§ Exercise description
Give back exactly the lines of the entries below from the line with "approvedDeviceIds else Attestation_not_configured" to the line with "prisma (store (ContainerOptions.assets", inclusive, and only those.

****************************************

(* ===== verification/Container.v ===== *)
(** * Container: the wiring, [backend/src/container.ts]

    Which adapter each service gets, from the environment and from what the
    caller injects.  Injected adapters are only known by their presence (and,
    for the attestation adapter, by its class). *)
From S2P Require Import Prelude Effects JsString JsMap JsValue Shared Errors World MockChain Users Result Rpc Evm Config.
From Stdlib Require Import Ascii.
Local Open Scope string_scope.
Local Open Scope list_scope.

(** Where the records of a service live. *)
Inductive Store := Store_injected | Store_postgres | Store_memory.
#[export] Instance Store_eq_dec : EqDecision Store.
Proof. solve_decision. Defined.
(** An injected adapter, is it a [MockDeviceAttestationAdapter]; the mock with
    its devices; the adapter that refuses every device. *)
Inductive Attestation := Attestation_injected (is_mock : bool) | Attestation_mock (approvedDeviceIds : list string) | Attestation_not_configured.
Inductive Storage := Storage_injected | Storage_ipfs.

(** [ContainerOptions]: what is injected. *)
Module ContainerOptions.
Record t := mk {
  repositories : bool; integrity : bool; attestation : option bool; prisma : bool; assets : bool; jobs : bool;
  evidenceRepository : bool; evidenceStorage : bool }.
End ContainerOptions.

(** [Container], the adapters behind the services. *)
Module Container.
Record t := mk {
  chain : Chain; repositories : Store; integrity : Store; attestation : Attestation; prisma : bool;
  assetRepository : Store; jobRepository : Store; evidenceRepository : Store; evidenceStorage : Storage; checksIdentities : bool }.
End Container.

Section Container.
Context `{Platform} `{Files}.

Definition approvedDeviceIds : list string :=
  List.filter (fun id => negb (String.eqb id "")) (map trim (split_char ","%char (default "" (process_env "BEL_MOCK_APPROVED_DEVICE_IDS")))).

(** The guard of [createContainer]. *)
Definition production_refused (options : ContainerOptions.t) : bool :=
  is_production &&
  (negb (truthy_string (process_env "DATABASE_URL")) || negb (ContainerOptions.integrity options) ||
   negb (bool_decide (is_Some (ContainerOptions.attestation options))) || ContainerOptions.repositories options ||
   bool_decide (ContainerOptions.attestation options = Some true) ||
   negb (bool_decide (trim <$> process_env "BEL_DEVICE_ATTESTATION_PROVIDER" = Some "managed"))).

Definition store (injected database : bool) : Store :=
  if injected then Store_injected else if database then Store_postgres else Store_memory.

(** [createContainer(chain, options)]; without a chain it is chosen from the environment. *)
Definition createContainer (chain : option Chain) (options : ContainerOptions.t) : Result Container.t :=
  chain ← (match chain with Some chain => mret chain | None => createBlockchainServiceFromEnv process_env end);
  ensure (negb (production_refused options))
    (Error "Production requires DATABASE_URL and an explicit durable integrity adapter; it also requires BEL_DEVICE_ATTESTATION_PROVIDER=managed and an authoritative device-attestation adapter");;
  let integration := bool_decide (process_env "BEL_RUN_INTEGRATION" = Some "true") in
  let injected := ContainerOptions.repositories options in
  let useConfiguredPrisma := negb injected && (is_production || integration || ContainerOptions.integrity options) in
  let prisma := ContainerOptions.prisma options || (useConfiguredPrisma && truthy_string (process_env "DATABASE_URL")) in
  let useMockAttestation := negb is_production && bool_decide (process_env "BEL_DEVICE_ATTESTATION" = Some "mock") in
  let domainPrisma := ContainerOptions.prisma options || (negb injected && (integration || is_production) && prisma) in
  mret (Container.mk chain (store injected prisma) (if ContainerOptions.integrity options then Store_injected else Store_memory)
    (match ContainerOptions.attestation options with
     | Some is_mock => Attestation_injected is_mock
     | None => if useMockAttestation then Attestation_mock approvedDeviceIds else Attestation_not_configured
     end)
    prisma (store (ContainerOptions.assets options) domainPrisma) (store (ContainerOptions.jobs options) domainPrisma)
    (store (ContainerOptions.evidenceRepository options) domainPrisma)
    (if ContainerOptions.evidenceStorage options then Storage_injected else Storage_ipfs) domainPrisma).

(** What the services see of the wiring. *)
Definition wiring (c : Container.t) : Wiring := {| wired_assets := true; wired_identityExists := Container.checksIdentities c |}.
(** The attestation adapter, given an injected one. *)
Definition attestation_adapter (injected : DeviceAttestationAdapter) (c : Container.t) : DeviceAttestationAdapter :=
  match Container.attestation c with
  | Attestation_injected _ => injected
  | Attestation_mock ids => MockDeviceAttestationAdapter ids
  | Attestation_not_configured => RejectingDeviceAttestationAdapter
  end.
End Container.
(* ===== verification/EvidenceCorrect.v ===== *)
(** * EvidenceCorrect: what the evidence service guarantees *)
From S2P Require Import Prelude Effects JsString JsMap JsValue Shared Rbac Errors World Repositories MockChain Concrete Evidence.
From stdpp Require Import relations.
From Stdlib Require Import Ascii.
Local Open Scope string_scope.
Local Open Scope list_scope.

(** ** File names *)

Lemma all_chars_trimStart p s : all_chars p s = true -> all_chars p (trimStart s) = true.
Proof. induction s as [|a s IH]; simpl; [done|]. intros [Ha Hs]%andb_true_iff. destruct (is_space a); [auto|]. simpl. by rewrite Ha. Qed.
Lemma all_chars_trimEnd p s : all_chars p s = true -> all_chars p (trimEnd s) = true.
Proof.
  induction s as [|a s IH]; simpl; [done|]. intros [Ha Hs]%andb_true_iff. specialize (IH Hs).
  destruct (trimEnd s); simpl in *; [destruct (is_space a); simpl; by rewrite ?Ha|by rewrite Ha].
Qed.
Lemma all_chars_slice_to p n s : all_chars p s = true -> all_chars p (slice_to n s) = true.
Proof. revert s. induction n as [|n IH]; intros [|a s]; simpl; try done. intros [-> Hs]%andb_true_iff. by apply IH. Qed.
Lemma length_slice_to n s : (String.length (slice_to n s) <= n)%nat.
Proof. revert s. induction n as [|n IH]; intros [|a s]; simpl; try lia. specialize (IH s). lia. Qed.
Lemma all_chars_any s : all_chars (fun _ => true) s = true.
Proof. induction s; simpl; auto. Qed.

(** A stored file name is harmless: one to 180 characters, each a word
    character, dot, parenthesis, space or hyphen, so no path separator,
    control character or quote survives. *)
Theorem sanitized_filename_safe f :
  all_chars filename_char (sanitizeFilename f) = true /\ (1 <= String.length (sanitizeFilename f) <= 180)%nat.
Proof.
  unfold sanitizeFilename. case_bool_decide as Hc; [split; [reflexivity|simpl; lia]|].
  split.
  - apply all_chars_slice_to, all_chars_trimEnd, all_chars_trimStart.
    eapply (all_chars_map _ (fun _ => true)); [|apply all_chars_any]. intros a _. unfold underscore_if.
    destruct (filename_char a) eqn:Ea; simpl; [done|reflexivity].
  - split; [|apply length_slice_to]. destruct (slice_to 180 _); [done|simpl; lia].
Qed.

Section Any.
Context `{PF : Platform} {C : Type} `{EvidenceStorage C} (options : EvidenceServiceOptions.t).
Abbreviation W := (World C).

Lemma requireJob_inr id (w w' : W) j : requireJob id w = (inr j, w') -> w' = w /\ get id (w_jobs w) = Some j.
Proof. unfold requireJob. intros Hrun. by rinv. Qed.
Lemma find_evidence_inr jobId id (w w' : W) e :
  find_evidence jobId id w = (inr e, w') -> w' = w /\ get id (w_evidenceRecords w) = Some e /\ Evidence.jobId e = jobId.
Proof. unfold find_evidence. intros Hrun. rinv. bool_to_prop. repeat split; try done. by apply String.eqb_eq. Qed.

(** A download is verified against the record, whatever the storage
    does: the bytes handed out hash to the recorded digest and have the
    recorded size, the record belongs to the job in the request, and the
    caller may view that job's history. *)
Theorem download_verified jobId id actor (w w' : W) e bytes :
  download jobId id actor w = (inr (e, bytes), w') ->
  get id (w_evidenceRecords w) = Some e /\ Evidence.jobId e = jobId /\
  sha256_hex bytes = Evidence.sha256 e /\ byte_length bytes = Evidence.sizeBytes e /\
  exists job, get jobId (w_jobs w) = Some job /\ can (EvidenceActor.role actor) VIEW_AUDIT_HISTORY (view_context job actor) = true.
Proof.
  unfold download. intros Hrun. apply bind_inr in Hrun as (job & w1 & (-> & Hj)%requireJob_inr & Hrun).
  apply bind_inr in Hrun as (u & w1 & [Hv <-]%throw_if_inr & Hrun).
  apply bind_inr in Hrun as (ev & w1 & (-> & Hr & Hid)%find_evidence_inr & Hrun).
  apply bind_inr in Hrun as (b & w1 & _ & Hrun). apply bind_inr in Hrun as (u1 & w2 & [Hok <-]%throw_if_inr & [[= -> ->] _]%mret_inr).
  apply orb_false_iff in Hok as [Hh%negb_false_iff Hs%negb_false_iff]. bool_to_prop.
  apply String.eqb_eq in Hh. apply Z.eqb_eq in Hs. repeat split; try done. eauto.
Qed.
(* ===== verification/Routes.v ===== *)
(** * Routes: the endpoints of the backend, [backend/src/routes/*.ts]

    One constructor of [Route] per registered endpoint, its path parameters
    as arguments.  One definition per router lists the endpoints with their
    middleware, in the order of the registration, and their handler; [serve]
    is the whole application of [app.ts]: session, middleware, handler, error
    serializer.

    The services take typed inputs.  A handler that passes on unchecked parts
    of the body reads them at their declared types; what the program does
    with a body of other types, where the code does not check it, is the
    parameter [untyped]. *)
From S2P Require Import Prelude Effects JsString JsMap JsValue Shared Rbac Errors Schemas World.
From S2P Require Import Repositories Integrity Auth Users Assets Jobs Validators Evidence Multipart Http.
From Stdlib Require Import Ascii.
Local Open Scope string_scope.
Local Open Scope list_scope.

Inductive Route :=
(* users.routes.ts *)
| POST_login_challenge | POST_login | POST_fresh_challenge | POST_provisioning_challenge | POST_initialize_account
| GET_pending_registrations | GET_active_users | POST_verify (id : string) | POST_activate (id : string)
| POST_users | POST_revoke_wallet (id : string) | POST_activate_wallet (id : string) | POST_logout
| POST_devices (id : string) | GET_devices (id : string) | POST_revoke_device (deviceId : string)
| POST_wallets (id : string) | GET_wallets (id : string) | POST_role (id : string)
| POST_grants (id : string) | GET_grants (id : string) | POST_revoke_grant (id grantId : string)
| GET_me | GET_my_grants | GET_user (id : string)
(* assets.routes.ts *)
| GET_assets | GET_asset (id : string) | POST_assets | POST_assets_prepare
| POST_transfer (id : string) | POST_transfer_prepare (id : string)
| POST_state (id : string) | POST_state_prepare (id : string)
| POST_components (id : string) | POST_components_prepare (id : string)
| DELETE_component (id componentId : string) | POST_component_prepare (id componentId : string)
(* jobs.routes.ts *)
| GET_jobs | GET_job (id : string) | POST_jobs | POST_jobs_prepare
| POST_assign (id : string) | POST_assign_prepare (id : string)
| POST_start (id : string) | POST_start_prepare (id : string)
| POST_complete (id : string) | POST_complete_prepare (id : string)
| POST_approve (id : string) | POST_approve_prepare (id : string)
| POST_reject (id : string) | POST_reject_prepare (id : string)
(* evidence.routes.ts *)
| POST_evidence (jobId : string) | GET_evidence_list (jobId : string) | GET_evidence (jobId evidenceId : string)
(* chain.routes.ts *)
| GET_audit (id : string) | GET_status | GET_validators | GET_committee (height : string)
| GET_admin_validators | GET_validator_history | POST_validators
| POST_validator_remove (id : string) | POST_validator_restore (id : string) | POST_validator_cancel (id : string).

****************************************

§ Response to the task
     | None => if useMockAttestation then Attestation_mock approvedDeviceIds else Attestation_not_configured
     end)
    prisma (store (ContainerOptions.assets options) domainPrisma) (store (ContainerOptions.jobs options) domainPrisma)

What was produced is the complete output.